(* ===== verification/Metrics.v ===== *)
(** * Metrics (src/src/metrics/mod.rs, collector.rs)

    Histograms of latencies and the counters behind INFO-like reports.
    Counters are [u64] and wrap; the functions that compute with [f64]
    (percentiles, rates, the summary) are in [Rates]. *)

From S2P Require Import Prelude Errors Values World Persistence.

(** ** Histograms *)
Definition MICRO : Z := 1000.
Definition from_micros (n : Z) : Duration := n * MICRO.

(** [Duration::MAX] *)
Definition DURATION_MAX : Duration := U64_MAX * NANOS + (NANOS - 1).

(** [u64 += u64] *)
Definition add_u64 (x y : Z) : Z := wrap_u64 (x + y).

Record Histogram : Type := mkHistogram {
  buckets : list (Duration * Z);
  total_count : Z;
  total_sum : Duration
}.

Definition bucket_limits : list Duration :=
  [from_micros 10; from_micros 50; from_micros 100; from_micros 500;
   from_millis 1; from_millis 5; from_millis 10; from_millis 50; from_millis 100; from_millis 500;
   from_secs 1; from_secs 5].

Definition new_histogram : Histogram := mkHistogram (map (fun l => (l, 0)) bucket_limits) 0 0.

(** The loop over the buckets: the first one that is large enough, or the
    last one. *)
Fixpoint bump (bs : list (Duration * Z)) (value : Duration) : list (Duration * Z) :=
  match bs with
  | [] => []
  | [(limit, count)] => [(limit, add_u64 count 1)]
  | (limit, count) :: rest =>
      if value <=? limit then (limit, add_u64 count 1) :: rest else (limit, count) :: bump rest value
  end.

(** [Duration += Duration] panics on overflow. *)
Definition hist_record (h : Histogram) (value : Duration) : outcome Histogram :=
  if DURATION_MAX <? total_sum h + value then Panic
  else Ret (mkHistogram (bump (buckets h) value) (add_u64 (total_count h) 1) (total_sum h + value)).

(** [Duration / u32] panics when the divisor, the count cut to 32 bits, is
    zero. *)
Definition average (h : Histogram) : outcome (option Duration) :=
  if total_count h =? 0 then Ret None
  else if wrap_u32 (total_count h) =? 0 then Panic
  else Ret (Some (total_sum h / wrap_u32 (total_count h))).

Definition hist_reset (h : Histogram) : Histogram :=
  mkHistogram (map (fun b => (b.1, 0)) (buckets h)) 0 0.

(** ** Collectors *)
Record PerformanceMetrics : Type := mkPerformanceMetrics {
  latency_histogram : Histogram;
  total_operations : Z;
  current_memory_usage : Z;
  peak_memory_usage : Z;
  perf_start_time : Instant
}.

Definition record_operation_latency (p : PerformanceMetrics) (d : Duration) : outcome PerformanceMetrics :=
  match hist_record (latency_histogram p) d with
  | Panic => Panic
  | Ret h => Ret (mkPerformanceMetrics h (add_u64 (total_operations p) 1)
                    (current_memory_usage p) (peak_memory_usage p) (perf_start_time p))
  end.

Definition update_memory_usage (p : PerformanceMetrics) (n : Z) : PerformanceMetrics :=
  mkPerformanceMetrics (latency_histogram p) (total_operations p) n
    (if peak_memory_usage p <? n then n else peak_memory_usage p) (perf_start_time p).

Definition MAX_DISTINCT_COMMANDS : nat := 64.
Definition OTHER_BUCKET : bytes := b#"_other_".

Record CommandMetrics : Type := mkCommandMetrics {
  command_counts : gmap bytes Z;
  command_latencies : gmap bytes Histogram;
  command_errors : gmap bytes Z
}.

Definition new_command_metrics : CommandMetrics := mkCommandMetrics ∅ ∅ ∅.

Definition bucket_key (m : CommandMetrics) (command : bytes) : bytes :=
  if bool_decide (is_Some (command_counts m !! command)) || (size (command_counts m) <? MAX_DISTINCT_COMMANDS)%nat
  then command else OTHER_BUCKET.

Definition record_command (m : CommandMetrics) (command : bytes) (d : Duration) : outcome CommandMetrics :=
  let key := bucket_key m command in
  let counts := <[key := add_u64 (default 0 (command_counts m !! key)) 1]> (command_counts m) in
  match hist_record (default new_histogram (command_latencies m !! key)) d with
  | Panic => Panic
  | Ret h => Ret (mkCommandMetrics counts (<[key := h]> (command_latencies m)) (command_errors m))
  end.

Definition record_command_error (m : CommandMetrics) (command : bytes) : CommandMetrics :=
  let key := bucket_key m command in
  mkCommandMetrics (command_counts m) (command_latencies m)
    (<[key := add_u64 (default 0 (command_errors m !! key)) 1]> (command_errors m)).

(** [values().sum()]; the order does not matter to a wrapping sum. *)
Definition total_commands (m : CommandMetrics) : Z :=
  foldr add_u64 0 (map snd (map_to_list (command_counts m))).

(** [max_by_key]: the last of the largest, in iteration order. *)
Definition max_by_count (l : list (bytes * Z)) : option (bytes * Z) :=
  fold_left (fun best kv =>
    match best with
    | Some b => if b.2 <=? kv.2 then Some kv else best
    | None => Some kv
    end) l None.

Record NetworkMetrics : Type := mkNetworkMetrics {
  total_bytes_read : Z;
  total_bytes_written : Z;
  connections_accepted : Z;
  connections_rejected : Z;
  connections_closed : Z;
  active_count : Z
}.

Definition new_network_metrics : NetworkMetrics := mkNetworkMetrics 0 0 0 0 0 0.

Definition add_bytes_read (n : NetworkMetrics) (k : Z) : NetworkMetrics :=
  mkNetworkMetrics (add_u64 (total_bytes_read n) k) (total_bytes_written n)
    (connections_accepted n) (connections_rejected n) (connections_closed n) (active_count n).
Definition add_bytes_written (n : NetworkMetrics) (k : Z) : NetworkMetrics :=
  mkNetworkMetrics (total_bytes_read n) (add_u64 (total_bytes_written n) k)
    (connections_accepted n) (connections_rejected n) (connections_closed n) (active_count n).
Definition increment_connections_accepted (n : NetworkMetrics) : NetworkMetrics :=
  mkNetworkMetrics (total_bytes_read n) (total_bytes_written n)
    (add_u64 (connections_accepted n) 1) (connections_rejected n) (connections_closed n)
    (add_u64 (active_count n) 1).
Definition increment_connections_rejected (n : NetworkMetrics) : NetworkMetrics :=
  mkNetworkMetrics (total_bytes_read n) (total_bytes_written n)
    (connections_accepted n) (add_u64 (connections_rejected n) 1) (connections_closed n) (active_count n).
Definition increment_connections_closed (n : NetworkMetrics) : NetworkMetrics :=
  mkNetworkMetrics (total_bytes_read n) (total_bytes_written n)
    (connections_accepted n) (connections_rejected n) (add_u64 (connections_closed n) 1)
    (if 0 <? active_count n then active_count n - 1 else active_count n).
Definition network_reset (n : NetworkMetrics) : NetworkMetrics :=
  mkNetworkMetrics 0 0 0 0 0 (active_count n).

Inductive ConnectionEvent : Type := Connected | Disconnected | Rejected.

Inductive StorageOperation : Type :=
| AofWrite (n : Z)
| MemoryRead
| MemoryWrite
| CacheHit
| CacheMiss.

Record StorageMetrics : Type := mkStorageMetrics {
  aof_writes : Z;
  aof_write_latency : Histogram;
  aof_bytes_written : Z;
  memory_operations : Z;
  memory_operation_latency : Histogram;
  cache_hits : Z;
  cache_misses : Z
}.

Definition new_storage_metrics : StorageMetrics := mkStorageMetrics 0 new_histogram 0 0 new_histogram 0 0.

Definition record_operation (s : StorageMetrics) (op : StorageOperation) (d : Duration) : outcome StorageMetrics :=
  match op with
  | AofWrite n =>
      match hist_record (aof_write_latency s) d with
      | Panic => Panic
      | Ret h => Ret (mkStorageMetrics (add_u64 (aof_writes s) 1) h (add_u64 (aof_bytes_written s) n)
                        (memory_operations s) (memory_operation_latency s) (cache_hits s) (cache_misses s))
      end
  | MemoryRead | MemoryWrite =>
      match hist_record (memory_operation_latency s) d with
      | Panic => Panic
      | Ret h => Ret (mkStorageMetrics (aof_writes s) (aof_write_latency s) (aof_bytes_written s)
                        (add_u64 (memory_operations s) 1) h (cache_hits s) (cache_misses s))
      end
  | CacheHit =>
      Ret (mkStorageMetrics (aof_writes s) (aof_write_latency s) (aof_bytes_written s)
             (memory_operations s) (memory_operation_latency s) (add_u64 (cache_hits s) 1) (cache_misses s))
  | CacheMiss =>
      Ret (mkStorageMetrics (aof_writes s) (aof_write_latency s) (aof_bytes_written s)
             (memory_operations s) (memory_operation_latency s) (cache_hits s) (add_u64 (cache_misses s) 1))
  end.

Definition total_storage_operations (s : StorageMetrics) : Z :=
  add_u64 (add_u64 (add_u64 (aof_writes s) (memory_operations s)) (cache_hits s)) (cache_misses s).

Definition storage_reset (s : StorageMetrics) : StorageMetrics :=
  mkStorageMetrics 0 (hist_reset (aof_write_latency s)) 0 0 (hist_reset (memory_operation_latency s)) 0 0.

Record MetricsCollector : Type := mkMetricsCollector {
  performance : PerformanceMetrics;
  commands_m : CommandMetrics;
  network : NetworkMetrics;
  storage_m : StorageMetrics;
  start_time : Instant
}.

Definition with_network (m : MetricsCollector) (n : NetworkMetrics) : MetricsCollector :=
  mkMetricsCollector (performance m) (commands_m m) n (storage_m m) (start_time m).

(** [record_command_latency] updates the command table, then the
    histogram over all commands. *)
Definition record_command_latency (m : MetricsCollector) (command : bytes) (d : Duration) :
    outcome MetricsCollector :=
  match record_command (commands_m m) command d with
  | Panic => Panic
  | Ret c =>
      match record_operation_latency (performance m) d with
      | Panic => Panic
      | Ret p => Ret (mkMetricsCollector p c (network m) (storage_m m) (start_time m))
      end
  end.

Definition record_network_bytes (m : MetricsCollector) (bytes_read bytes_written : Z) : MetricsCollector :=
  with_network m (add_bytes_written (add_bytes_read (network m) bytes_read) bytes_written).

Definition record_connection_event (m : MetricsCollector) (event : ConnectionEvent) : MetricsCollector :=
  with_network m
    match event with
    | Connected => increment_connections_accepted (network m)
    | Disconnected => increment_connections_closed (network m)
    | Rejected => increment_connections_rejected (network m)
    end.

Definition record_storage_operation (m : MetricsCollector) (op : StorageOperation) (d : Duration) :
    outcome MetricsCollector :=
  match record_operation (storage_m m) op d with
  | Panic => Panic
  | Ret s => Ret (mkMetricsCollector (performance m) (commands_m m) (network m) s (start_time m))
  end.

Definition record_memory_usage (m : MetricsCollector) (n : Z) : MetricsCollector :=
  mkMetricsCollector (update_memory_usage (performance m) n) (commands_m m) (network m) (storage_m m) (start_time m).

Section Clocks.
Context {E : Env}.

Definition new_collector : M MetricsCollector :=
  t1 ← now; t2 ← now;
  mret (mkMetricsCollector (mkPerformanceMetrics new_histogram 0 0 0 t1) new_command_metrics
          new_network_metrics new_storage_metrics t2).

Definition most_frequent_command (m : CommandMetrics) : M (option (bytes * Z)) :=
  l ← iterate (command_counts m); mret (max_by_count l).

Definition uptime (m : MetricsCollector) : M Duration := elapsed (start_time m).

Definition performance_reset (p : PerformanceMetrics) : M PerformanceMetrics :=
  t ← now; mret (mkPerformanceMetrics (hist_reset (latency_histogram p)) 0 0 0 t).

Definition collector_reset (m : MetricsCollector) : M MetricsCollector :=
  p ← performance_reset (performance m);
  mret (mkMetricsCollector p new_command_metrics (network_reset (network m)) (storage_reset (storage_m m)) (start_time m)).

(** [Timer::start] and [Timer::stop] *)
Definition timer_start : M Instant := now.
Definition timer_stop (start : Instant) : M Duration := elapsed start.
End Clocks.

__________________________________________________

» **Task objective**:
In the listing above, find the line containing "match op with" and the line containing "(aof_bytes_written s) n)". Output them and every line between, exactly, and nothing else.

» **Exercise response**:
  match op with
  | AofWrite n =>
      match hist_record (aof_write_latency s) d with
      | Panic => Panic
      | Ret h => Ret (mkStorageMetrics (add_u64 (aof_writes s) 1) h (add_u64 (aof_bytes_written s) n)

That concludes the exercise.